TASK: Check each line of the material below for "Lemma" and copy those where it appears.

RECORD EXTRACTS:

• • • • • • •

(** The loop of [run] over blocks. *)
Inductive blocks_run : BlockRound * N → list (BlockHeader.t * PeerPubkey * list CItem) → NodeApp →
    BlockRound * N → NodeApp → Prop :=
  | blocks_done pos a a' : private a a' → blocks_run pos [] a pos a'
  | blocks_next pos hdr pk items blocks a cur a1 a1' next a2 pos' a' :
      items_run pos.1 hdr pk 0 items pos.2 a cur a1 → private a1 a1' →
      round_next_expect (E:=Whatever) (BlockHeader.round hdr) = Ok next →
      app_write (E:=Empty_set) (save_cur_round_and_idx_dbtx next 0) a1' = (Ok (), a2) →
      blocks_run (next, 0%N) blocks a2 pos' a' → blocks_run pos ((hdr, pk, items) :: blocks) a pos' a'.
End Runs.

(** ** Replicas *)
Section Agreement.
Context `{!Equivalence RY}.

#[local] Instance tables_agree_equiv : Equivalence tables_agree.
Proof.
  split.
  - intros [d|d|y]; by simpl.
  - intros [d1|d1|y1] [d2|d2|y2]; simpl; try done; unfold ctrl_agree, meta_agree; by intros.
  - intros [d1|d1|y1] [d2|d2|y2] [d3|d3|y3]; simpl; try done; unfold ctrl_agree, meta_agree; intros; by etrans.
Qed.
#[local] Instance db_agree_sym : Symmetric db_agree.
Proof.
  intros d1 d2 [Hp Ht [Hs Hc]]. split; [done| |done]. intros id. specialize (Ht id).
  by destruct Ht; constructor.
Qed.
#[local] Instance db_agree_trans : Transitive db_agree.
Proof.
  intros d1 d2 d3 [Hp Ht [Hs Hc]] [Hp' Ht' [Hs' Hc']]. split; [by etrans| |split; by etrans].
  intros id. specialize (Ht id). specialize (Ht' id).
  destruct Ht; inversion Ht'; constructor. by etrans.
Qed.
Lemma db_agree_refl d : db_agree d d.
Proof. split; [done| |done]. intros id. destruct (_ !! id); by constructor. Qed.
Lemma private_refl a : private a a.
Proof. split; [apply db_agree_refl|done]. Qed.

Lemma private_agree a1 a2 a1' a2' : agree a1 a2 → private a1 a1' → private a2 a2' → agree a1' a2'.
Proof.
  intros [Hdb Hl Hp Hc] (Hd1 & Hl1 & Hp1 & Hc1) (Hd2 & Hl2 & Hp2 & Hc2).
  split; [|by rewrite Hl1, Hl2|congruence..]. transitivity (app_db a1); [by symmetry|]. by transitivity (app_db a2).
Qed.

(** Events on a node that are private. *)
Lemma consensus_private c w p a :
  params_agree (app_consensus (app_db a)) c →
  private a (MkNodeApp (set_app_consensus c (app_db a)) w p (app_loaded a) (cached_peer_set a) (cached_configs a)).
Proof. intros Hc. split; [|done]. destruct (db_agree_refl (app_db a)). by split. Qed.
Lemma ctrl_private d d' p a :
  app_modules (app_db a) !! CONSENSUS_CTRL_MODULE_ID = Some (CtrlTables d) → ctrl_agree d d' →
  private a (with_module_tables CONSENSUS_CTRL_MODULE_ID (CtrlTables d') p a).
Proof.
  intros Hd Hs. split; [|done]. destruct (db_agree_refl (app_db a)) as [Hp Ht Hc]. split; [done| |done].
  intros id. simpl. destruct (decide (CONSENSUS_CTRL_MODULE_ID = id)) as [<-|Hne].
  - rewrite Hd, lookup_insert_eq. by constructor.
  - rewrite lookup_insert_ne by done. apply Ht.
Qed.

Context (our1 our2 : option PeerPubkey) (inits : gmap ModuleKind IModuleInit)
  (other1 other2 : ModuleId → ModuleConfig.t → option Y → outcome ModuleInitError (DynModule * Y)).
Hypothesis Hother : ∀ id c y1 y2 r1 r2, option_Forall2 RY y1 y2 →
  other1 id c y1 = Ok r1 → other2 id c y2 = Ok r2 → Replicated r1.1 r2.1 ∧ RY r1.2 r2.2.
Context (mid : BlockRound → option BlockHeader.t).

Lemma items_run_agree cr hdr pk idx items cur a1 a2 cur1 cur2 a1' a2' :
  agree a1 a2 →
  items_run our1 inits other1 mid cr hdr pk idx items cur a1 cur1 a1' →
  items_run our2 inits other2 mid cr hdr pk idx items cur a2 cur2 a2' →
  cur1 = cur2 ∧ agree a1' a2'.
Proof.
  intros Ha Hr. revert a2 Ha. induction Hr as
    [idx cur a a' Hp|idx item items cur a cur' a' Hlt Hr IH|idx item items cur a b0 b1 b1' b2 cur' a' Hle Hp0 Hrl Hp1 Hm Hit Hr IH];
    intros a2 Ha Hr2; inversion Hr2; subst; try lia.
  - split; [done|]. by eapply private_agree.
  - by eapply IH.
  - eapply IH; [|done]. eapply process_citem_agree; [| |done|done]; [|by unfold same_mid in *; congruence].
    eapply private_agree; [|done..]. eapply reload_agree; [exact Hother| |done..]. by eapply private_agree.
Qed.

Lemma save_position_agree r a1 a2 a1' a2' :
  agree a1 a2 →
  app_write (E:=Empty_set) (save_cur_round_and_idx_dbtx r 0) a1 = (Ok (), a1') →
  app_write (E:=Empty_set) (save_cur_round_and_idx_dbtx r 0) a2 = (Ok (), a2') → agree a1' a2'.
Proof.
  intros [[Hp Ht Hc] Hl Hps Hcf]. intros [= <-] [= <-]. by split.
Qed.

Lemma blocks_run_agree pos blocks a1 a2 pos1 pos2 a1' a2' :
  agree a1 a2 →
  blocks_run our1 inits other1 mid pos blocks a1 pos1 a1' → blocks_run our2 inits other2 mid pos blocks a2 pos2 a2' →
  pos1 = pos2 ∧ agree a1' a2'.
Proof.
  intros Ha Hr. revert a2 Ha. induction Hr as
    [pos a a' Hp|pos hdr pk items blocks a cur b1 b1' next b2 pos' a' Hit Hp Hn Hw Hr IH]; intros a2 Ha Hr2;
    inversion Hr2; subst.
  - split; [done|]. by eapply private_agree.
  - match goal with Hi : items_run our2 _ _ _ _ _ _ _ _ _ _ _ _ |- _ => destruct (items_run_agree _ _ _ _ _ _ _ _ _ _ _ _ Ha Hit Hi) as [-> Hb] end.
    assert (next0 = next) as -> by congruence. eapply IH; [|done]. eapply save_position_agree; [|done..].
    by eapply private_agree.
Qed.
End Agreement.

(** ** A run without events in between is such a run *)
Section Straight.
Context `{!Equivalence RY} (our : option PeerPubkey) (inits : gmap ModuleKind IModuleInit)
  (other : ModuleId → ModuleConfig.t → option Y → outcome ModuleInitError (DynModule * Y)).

• • • • • • •

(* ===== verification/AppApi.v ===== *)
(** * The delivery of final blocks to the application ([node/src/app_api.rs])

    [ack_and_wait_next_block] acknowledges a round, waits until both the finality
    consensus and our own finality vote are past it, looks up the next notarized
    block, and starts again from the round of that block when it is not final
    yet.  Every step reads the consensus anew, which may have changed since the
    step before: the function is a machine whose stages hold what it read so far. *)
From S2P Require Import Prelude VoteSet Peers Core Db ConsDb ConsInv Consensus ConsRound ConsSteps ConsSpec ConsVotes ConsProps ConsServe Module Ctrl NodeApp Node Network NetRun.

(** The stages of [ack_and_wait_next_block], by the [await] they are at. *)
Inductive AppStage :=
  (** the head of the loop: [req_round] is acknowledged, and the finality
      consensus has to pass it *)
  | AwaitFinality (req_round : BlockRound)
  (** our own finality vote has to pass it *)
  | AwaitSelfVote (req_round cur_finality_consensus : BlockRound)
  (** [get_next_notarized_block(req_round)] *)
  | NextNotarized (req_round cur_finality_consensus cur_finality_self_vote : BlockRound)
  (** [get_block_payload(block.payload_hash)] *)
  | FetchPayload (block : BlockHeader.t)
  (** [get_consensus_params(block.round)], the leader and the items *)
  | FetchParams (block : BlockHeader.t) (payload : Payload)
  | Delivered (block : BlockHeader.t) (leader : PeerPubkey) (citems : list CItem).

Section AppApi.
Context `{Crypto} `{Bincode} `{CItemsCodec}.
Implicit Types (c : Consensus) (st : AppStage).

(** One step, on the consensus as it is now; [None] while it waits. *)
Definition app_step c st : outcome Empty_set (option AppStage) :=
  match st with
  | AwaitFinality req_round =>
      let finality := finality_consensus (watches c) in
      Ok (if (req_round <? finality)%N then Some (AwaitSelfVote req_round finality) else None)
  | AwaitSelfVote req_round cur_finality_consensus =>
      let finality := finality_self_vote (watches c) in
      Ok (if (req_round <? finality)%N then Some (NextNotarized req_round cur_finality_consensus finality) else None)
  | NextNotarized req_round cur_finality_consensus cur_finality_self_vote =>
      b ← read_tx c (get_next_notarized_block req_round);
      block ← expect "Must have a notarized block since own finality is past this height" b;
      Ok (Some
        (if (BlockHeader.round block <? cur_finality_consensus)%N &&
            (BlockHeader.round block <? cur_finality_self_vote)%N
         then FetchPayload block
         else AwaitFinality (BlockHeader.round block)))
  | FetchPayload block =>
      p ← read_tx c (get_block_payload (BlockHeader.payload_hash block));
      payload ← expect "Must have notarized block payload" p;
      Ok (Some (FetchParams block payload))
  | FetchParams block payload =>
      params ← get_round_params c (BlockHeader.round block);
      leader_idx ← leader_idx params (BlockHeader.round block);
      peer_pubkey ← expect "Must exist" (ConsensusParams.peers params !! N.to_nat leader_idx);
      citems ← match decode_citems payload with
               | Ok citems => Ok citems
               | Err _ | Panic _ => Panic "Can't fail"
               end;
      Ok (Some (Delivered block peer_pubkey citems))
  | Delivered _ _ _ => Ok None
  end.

• • • • • • •

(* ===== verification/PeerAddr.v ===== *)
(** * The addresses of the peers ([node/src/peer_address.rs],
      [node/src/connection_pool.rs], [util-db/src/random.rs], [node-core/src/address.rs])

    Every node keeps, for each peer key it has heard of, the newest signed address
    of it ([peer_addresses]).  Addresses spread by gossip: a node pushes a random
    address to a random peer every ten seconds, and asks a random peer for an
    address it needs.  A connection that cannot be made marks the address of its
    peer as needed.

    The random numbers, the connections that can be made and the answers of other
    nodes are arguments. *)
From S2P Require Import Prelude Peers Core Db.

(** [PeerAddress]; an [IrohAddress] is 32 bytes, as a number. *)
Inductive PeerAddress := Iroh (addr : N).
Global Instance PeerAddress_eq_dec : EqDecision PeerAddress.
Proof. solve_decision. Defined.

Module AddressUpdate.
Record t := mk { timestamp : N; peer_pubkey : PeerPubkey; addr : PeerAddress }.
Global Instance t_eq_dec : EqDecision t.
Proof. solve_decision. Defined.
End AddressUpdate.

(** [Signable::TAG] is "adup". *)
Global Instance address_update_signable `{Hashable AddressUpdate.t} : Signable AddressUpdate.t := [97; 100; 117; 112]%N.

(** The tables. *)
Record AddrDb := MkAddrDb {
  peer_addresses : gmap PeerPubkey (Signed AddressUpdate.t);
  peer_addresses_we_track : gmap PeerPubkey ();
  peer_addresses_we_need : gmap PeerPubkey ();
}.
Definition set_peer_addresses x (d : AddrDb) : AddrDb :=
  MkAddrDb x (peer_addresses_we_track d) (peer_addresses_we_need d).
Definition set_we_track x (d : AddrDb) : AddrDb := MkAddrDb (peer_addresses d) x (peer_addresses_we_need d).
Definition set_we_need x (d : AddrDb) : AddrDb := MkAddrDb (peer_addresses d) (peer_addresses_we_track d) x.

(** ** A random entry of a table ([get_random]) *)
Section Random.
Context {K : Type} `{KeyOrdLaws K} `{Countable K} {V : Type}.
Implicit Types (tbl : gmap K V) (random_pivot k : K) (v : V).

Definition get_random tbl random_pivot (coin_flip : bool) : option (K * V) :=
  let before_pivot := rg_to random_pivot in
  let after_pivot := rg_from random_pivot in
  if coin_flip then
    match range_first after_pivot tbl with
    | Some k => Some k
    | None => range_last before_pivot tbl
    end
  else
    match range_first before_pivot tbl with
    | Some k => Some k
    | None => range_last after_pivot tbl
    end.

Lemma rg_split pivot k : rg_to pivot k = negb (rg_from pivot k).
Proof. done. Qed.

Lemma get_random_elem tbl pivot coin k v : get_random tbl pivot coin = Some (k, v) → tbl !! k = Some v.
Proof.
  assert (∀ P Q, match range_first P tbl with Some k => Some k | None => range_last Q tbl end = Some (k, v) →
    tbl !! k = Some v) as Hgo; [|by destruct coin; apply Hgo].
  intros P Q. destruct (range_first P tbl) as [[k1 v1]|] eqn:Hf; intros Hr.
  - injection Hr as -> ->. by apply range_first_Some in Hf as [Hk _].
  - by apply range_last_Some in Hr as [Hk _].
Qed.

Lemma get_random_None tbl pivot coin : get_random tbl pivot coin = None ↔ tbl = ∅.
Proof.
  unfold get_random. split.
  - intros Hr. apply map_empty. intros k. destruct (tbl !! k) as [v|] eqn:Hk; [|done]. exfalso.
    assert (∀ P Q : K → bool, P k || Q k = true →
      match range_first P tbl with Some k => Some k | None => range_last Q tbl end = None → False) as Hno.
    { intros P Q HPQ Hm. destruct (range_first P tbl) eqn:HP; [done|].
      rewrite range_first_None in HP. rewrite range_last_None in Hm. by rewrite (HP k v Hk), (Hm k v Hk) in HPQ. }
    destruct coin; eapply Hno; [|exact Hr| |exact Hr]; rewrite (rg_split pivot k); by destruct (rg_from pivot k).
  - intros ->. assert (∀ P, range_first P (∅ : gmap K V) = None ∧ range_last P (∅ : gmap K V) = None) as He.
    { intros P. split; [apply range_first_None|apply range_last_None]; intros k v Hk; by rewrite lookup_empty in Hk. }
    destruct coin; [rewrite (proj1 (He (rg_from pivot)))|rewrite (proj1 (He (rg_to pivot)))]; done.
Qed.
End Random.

• • • • • • •

ANSWER SECTION:
Lemma db_agree_refl d : db_agree d d.
Lemma private_refl a : private a a.
Lemma private_agree a1 a2 a1' a2' : agree a1 a2 → private a1 a1' → private a2 a2' → agree a1' a2'.
Lemma consensus_private c w p a :
Lemma ctrl_private d d' p a :
Lemma items_run_agree cr hdr pk idx items cur a1 a2 cur1 cur2 a1' a2' :
Lemma save_position_agree r a1 a2 a1' a2' :
Lemma blocks_run_agree pos blocks a1 a2 pos1 pos2 a1' a2' :
Lemma rg_split pivot k : rg_to pivot k = negb (rg_from pivot k).
Lemma get_random_elem tbl pivot coin k v : get_random tbl pivot coin = Some (k, v) → tbl !! k = Some v.
Lemma get_random_None tbl pivot coin : get_random tbl pivot coin = None ↔ tbl = ∅.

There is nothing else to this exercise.